On your right is a compact limestone church with a plain baroque front, an arched doorway, and a small bell-cote rising above the facade.
St James stands right in Independence Square, where prayer and public life have long shared the same patch of stone. This is the kind of place where people came to hear Mass, settle errands, meet neighbors, and watch processions pass through the town’s civic heart. In Victoria, religion did not tuck itself neatly indoors... it spilled into the square, and the square answered back.
The church goes back at least to the sixteen hundreds, and inquisitor Pietro Dusina recorded it in fifteen seventy-five, along with two attached chapels, one for the Holy Cross and one for Saint Mark. At that stage, it even served the eastern part of Gozo during the night hours, back when the island had only two main parishes: Saint George and the Assumption, today’s cathedral. That raid damaged this church badly enough that later leaders had to start again. Bishop Balaguer deconsecrated it in sixteen fifty-seven, Grand Master Ramon Despuig ordered a new one, and that rebuilding reached completion in seventeen forty. Even then, the story did not settle down. The present church is mostly twentieth century, though its sanctuary still preserves eighteenth-century fabric, and structural damage forced another partial demolition and rebuild in nineteen seventy-nine. This place has made a career out of survival.
There is a quieter claim to fame here too. Future Archbishop Joseph Mercieca was ordained in this church, not the cathedral, on the eighth of March... though published accounts cannot agree whether that was nineteen fifty-one or nineteen fifty-two. That tiny disagreement is oddly revealing: even recent sacred memory can blur at the edges. One account says he stood here alongside Saver Calleja and Anton Bajada.

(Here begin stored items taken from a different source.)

(* ===== verification/MemfhWrite.v ===== *)
(** Insertion into the page index of src/memfh_idx.c: a write puts the new item at
    its place in key order, through leaf splits, branch splits and new roots, and
    refuses a key the index already holds. *)

From stdpp Require Import prelude gmap strings sorting.
From S2P Require Import Prelude MemfhIdx MemfhTree MemfhPage MemfhInv.

(** ** Order of branch pages along a path *)

Lemma later_trans order a b c : NoDup order → later order a b → later order b c → later order a c.
Proof.
  intros Hnd Hab Hbc. destruct (later_in _ _ _ Hbc) as [Hb _]. destruct (later_in _ _ _ Hab) as [Ha _].
  apply list_elem_of_split in Hb as (pre & rest & ->).
  pose proof (later_split _ _ _ _ Hnd Hbc) as Hc.
  apply elem_of_app in Ha as [Ha|[->|Ha]%elem_of_cons].
  - apply list_elem_of_split in Ha as (p1 & p2 & ->). rewrite <-app_assoc. simpl.
    apply later_intro. set_solver.
  - done.
  - exfalso. apply list_elem_of_split in Ha as (r1 & r2 & ->).
    assert (pre ++ b :: r1 ++ a :: r2 = (pre ++ b :: r1) ++ a :: r2) as E by by rewrite <-app_assoc.
    rewrite E in Hab, Hnd. apply (later_split _ _ _ _ Hnd) in Hab.
    apply NoDup_app in Hnd as (_ & Hd & _). apply (Hd b); set_solver.
Qed.

Lemma later_irrefl order a : NoDup order → ¬ later order a a.
Proof.
  intros Hnd Ha. destruct (later_in _ _ _ Ha) as [Hin _].
  apply list_elem_of_split in Hin as (pre & rest & ->).
  pose proof (later_split _ _ _ _ Hnd Ha) as Hr.
  apply NoDup_app in Hnd as (_ & _ & [Hn _]%NoDup_cons). done.
Qed.

Section descents.
  Context {T : gmap ptr branch} {ch : list leaf} {kl : nat} {order : list ptr} {root : ptr}.
  Hypothesis (Hok : tree_ok T ch kl order root).

Lemma descent_later x π y q a :
  descent T x π y → y ∈ order → (q, a) ∈ π → later order q y.
Proof using Hok.
  intros Hd Hy. revert x q a Hd. induction π as [|[p b] π IH]; intros x q a Hd Hin.
  { by apply not_elem_of_nil in Hin. }
  destruct Hd as (<- & ks & cs & x' & Hx & Hx' & Hd).
  assert (later order x x') as Hl.
  { destruct (br_kids _ _ _ _ _ _ (t_branch _ _ _ _ _ Hok _ _ _ Hx) x') as [Hl|Hl];
      [by eapply list_elem_of_lookup_2| |done].
    exfalso. destruct π as [|[p c] π]; simpl in Hd.
    - subst y. destruct (order_branch Hok _ Hy) as (? & ? & ?). by eapply (branch_not_leaf Hok).
    - destruct Hd as (<- & ? & ? & ? & ? & _). by eapply (branch_not_leaf Hok). }
  apply elem_of_cons in Hin as [[= -> ->]|Hin]; [|by eapply IH].
  destruct π as [|[p c] π]; simpl in Hd; [by subst|].
  assert (x' = p) as <- by apply Hd.
  eapply later_trans; [by apply (order_nodup Hok)|exact Hl|]. eapply (IH x' x' c); [exact Hd|set_solver].
Qed.

End descents.

(** ** The way down to a branch page, as the search left it *)

Definition up_path (T : gmap ptr branch) (s : ixst) (κ : bytes) (d : nat) (g : ptr) : Prop :=
  ∃ π, length π = d ∧ descent T (root s) π g ∧ path s !! d = Some g ∧
    ∀ j q a, π !! j = Some (q, a) →
      path s !! j = Some q ∧ ∃ ks cs, T !! q = Some (ks, cs) ∧ a = pick_ix κ ks.

Lemma descent_leads T ch kl order root κ x π y :
  tree_ok T ch kl order root → descent T x π y → leads T ch x κ →
  (∀ q a, (q, a) ∈ π → ∃ ks cs, T !! q = Some (ks, cs) ∧ a = pick_ix κ ks) →
  leads T ch y κ.
Proof.
  intros Hok. revert x. induction π as [|[p b] π IH]; intros x Hd Hl Hpk.
  { simpl in Hd. by subst. }
  destruct Hd as (<- & ks & cs & x' & Hx & Hx' & Hd).
  destruct (Hpk x b) as (ks' & cs' & Hx2 & ->); [set_solver|]. simplify_eq.
  apply (leads_branch Hok _ _ _ _ Hx) in Hl as (z & Hz & Hl). simplify_eq.
  eapply IH; [exact Hd|done|]. intros q a Hin. apply Hpk. set_solver.
Qed.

And there is a harder layer. In two thousand and eight, a former altar boy sued, alleging that Father Anthony Mercieca had abused him here in the bell tower decades earlier. So St James is not only a place of ceremony; it also carries pain.
If you check the image on your screen, the modest exterior makes all that history feel almost improbable. Inside, the church keeps a seventeen forty-two altarpiece of Saint James, and its best-loved treasure is the statue of Our Lady of Sorrows, brought from Munich in eighteen seventy-nine and still carried through Victoria before Good Friday.

Now lift your thoughts uphill, toward the Citadel, where busy town life gives way to much older layers... and in about five minutes, the Gozo Museum of Archaeology starts peeling them back. If you want to return later, the church is generally open daily from seven in the morning until seven thirty in the evening.